Castle Theatre Festival fuses Shakespeare, 1930s New Orleans
A Provo theater festival kicking off this week aims to put an interesting twist on two Shakespearean classics.
The Castle Theatre Festival will feature a musical interpretation of “Twelfth Night” set in 1930s New Orleans and an experimental theater version of “The Tempest” by New York City-based company Renaissance Now Theatre and Film.
The production of “Twelfth Night,” which features a diverse cast, combines William Shakespeare’s play — which includes the famous line, “If music be the food of love, play on” — with the story of how jazz-era New Orleans became a more integrated culture through music, according to director Kathy Curtiss.
“They decided to play together despite what was in the past more culturally acceptable to have your own (segregated) quarter, and all kinds of races and all kinds of people were mixing up, and the quality of the music and individuals and their talent became what was featured,” Curtiss said.

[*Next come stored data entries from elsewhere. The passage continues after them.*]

(* ===== verification/Config.v ===== *)
(** * The configuration at the start ([kernel/config.c])

    CONFIG.SYS is read three times, line by line: the menu and the switches first, then
    the settings, then the drivers.  A string is the list of its characters, and a
    pointer into the line is the rest from there on.  What is shown on the screen is left
    out, but for the lines that errors are reported for; [None] is what C does not define,
    among others an access behind the end of the line, where older lines have left
    something. *)

From S2P Require Import Prelude Hdr Bytes.

(** ** Characters *)

(** The character at a pointer. *)
Definition first (s : list Z) : Z := default 0 (head s).

(** kernel/config.c:1803-1806 *)
Definition iswh (c : Z) : bool := existsb (Z.eqb c) [13; 10; 9; ch " "].

(** kernel/config.c:1808-1813 *)
Fixpoint skipwh (s : list Z) : list Z :=
  match s with
  | c :: s' => if iswh c then skipwh s' else s
  | [] => []
  end.

(** kernel/config.c:1866-1869 *)
Definition isnum (c : Z) : bool := (ch "0" <=? c) && (c <=? ch "9").

(** kernel/config.c:1872-1877 *)
Definition toupper (c : Z) : Z := if (ch "a" <=? c) && (c <=? ch "z") then c - (ch "a" - ch "A") else c.

(** kernel/config.c:1880-1886 *)
Definition strupr (s : list Z) : list Z := map toupper s.

(** kernel/config.c:1923-1930 *)
Fixpoint strcaseequal (d s : list Z) : bool :=
  match d, s with
  | [], [] => true
  | x :: d, y :: s => (toupper y =? toupper x) && strcaseequal d s
  | _, _ => false
  end.

(** [memcmp] with the beginning of a string. *)
Definition starts (p s : list Z) : bool := bool_decide (take (length p) s = p).

(** ** The state *)

(** kernel/config.h:30-46 *)
Record config := MkConfig {
  cfgDosDataUmb : bool;
  cfgBuffers : Z;
  cfgFiles : Z;
  cfgFilesHigh : bool;
  cfgFcbs : Z;
  cfgProtFcbs : Z;
  cfgInit : list Z;
  cfgInitTail : list Z;
  cfgLastdrive : Z;
  cfgLastdriveHigh : bool;
  cfgStacks : Z;
  cfgStacksHigh : bool;
  cfgStackSize : Z;
  cfgP_0_startmode : Z;
  ebda2move : Z }.

(** kernel/config.c:131-148 *)
Definition Config : config :=
  MkConfig false 20 16 false 16 0 (str "command.com") (str " /P /E:256" ++ [13; 10]) 5 false 8 false 256 0 0.

Definition set_files n high (c : config) : config :=
  MkConfig (cfgDosDataUmb c) (cfgBuffers c) n high (cfgFcbs c) (cfgProtFcbs c) (cfgInit c) (cfgInitTail c)
    (cfgLastdrive c) (cfgLastdriveHigh c) (cfgStacks c) (cfgStacksHigh c) (cfgStackSize c) (cfgP_0_startmode c) (ebda2move c).
Definition set_buffers n (c : config) : config :=
  MkConfig (cfgDosDataUmb c) n (cfgFiles c) (cfgFilesHigh c) (cfgFcbs c) (cfgProtFcbs c) (cfgInit c) (cfgInitTail c)
    (cfgLastdrive c) (cfgLastdriveHigh c) (cfgStacks c) (cfgStacksHigh c) (cfgStackSize c) (cfgP_0_startmode c) (ebda2move c).
Definition set_dosdata (c : config) : config :=
  MkConfig true (cfgBuffers c) (cfgFiles c) (cfgFilesHigh c) (cfgFcbs c) (cfgProtFcbs c) (cfgInit c) (cfgInitTail c)
    (cfgLastdrive c) (cfgLastdriveHigh c) (cfgStacks c) (cfgStacksHigh c) (cfgStackSize c) (cfgP_0_startmode c) (ebda2move c).
Definition set_fcbs n prot (c : config) : config :=
  MkConfig (cfgDosDataUmb c) (cfgBuffers c) (cfgFiles c) (cfgFilesHigh c) n prot (cfgInit c) (cfgInitTail c)
    (cfgLastdrive c) (cfgLastdriveHigh c) (cfgStacks c) (cfgStacksHigh c) (cfgStackSize c) (cfgP_0_startmode c) (ebda2move c).
Definition set_init init tail mode (c : config) : config :=
  MkConfig (cfgDosDataUmb c) (cfgBuffers c) (cfgFiles c) (cfgFilesHigh c) (cfgFcbs c) (cfgProtFcbs c) init tail
    (cfgLastdrive c) (cfgLastdriveHigh c) (cfgStacks c) (cfgStacksHigh c) (cfgStackSize c) mode (ebda2move c).
Definition set_lastdrive n high (c : config) : config :=
  MkConfig (cfgDosDataUmb c) (cfgBuffers c) (cfgFiles c) (cfgFilesHigh c) (cfgFcbs c) (cfgProtFcbs c) (cfgInit c) (cfgInitTail c)
    n high (cfgStacks c) (cfgStacksHigh c) (cfgStackSize c) (cfgP_0_startmode c) (ebda2move c).
Definition set_stacks n size high (c : config) : config :=
  MkConfig (cfgDosDataUmb c) (cfgBuffers c) (cfgFiles c) (cfgFilesHigh c) (cfgFcbs c) (cfgProtFcbs c) (cfgInit c) (cfgInitTail c)
    (cfgLastdrive c) (cfgLastdriveHigh c) n high size (cfgP_0_startmode c) (ebda2move c).
Definition set_ebda n (c : config) : config :=
  MkConfig (cfgDosDataUmb c) (cfgBuffers c) (cfgFiles c) (cfgFilesHigh c) (cfgFcbs c) (cfgProtFcbs c) (cfgInit c) (cfgInitTail c)
    (cfgLastdrive c) (cfgLastdriveHigh c) (cfgStacks c) (cfgStacksHigh c) (cfgStackSize c) (cfgP_0_startmode c) n.

(** What is asked and skipped, and the menu.
    kernel/config.c:158-166 *)
Record asking := Asking {
  singleStep : bool;
  SkipAllConfig : bool;
  askThisSingleCommand : bool;
  DontAskThisSingleCommand : bool;
  SkipConfigSeconds : Z;
  MenuTimeout : Z;
  MenuSelected : Z;
  MenuLine : Z;
  Menus : Z;
  MenuColor : Z;
  nMenuLine : Z }.

Definition set_steps single skip secs (a : asking) : asking :=
  Asking single skip (askThisSingleCommand a) (DontAskThisSingleCommand a) secs (MenuTimeout a) (MenuSelected a)
    (MenuLine a) (Menus a) (MenuColor a) (nMenuLine a).
Definition set_seconds secs (a : asking) : asking := set_steps (singleStep a) (SkipAllConfig a) secs a.
Definition set_single v (a : asking) : asking := set_steps v (SkipAllConfig a) (SkipConfigSeconds a) a.
Definition set_skip_all (a : asking) : asking := set_steps (singleStep a) true (SkipConfigSeconds a) a.
Definition set_scan ask dont line menus (a : asking) : asking :=
  Asking (singleStep a) (SkipAllConfig a) ask dont (SkipConfigSeconds a) (MenuTimeout a) (MenuSelected a)
    line menus (MenuColor a) (nMenuLine a).
Definition set_menu timeout selected menus color line (a : asking) : asking :=
  Asking (singleStep a) (SkipAllConfig a) (askThisSingleCommand a) (DontAskThisSingleCommand a) (SkipConfigSeconds a)
    timeout selected (MenuLine a) menus color line.
Definition set_selected v (a : asking) : asking := set_menu (MenuTimeout a) v (Menus a) (MenuColor a) (nMenuLine a) a.
Definition set_timeout v (a : asking) : asking := set_menu v (MenuSelected a) (Menus a) (MenuColor a) (nMenuLine a) a.
Definition set_color v (a : asking) : asking := set_menu (MenuTimeout a) (MenuSelected a) (Menus a) v (nMenuLine a) a.
Definition set_menus v (a : asking) : asking := set_menu (MenuTimeout a) (MenuSelected a) v (MenuColor a) (nMenuLine a) a.
Definition set_menu_line v (a : asking) : asking := set_menu (MenuTimeout a) (MenuSelected a) (Menus a) (MenuColor a) v a.

(** Variables of the kernel and of the BIOS that a setting changes; the tables of the
    country by their numbers, without the words of their lengths. *)
Record settings := Settings {
  UmbState : Z;
  uppermem : Z * Z;
  HMAState : Z;
  kbdType : Z;
  HaltCpuWhileIdle : Z;
  ReturnAnyDosVersionExpected : bool;
  setver : Z * Z;
  break_ena : Z;
  switchar : Z;
  keyflags : Z;
  keybuf : Z * Z * Z * Z;
  country_id : Z * Z;
  tables : Z -> list Z }.

Definition set_umb v mem hma (x : settings) : settings :=
  Settings v mem hma (kbdType x) (HaltCpuWhileIdle x) (ReturnAnyDosVersionExpected x) (setver x) (break_ena x)
    (switchar x) (keyflags x) (keybuf x) (country_id x) (tables x).
Definition set_kbdType v (x : settings) : settings :=
  Settings (UmbState x) (uppermem x) (HMAState x) v (HaltCpuWhileIdle x) (ReturnAnyDosVersionExpected x) (setver x)
    (break_ena x) (switchar x) (keyflags x) (keybuf x) (country_id x) (tables x).
Definition set_idle v (x : settings) : settings :=
  Settings (UmbState x) (uppermem x) (HMAState x) (kbdType x) v (ReturnAnyDosVersionExpected x) (setver x)
    (break_ena x) (switchar x) (keyflags x) (keybuf x) (country_id x) (tables x).
Definition set_any (x : settings) : settings :=
  Settings (UmbState x) (uppermem x) (HMAState x) (kbdType x) (HaltCpuWhileIdle x) true (setver x)
    (break_ena x) (switchar x) (keyflags x) (keybuf x) (country_id x) (tables x).
Definition set_setver v (x : settings) : settings :=
  Settings (UmbState x) (uppermem x) (HMAState x) (kbdType x) (HaltCpuWhileIdle x) (ReturnAnyDosVersionExpected x) v
    (break_ena x) (switchar x) (keyflags x) (keybuf x) (country_id x) (tables x).
Definition set_break v (x : settings) : settings :=
  Settings (UmbState x) (uppermem x) (HMAState x) (kbdType x) (HaltCpuWhileIdle x) (ReturnAnyDosVersionExpected x)
    (setver x) v (switchar x) (keyflags x) (keybuf x) (country_id x) (tables x).
Definition set_switchar v (x : settings) : settings :=
  Settings (UmbState x) (uppermem x) (HMAState x) (kbdType x) (HaltCpuWhileIdle x) (ReturnAnyDosVersionExpected x)
    (setver x) (break_ena x) v (keyflags x) (keybuf x) (country_id x) (tables x).
Definition set_keys flags buf (x : settings) : settings :=
  Settings (UmbState x) (uppermem x) (HMAState x) (kbdType x) (HaltCpuWhileIdle x) (ReturnAnyDosVersionExpected x)
    (setver x) (break_ena x) (switchar x) flags buf (country_id x) (tables x).
Definition set_country id tab (x : settings) : settings :=
  Settings (UmbState x) (uppermem x) (HMAState x) (kbdType x) (HaltCpuWhileIdle x) (ReturnAnyDosVersionExpected x)
    (setver x) (break_ena x) (switchar x) (keyflags x) (keybuf x) id tab.

(** The whole: [switches_pass] is the pass of the first command of the table, [reported]
    the lines whose errors were shown, [master_env] and [envp] the environment, and
    [installs] the commands to be run later. *)
Record boot (H : Type) := Boot {
  b_config : config;
  b_asking : asking;
  b_settings : settings;
  nCfgLine : Z;
  ErrorAlreadyPrinted : list Z;
  reported : list Z;
  switches_pass : Z;
  master_env : list Z;
  envp : Z;
  installs : list (list Z * Z);
  b_host : H }.
Arguments Boot {H}.
Arguments b_config {H}.
Arguments b_asking {H}.
Arguments b_settings {H}.
Arguments nCfgLine {H}.
Arguments ErrorAlreadyPrinted {H}.
Arguments reported {H}.
Arguments switches_pass {H}.
Arguments master_env {H}.
Arguments envp {H}.
Arguments installs {H}.
Arguments b_host {H}.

“We’ve dealt a lot with gender issues and male-female relationships and power struggles and power struggles in the workplace and all of that last year, and this year, we really, really wanted to hit it on the head and talk about integration and about prejudice and about coming to understand one another for the deeper value that all these mix of cultures can have,” Curtiss said.
Curtiss enlisted the help of music director Marvin Payne to introduce jazz and blues music into Renaissance Now’s production, during which Payne has at times replaced lyrics in the original script with jazz-era songs and at other times created music to match Shakespeare’s original lyrics.
“Just like real jazz was, you would get in the mood and you go for it and the music comes out of you, he just did that,” Curtiss said. “He just created jazz songs with the Shakespeare text in a number of places where they are integrated into the script.”
Payne, who also plays acting roles in both of the plays at this year’s festival, said he thinks the addition of jazz music into Renaissance Now’s “Twelfth Night” helps to make the interpretation more genuine.
“I think it just makes the whole thing a little bit more authentic, makes the setting a little bit more real,” Payne said.
Renaissance Now’s experimental theater interpretation of “The Tempest,” which debuted at the Great Salt Lake Fringe Festival and will show one night only at the Castle Theatre Festival, will combine physical theater movements with symbolic work through projections, Curtiss said.
“It’s rather a lovely concept, particularly if you already know a little bit about ‘The Tempest,’ it will be a refreshing and interesting, and I think thought-provoking thing to see,” Payne said.
The festival also will include a series of preshow events, including presentations from the plays’ directors, BYU professors and others on subjects ranging from gender and social identity issues in “Twelfth Night” to combat in renaissance history versus modern times.
Payne said he thinks these events will help audience members digest the messages of the plays.
“What they are is just little presentations in the preshow that are designed to set up the play and also give some background for why we’re doing it the way we are, but also to communicate some helpful information about Shakespeare and what he was about and about New Orleans at that period of time and what it was about, largely regarding the impact of what was going on in New Orleans on the forthcoming Civil Rights Movement because the music was a great integrator,” Payne said.
This year’s Castle Theatre Festival is the fourth since the festival was revived by Renaissance Now in 2015 following a 20-year run that began in 1989. The event has traditionally taken place at Castle Amphitheater, a castle-like outdoor stage and seating structure located east of Utah State Hospital in Provo.
Renaissance Now’s goal with the Castle Theatre Festival is to perform updated works that make Shakespeare’s language relevant and understandable while exposing viewers to modern themes and issues, according to Curtiss.
“(We want) to illumine those classic texts and find relevance in social issues, so that people can form a community where they can feel like they can get closer to the great authors and the great writings and come to understand them in their own context as well as understand the language for themselves in a better and stronger way,” Curtiss said.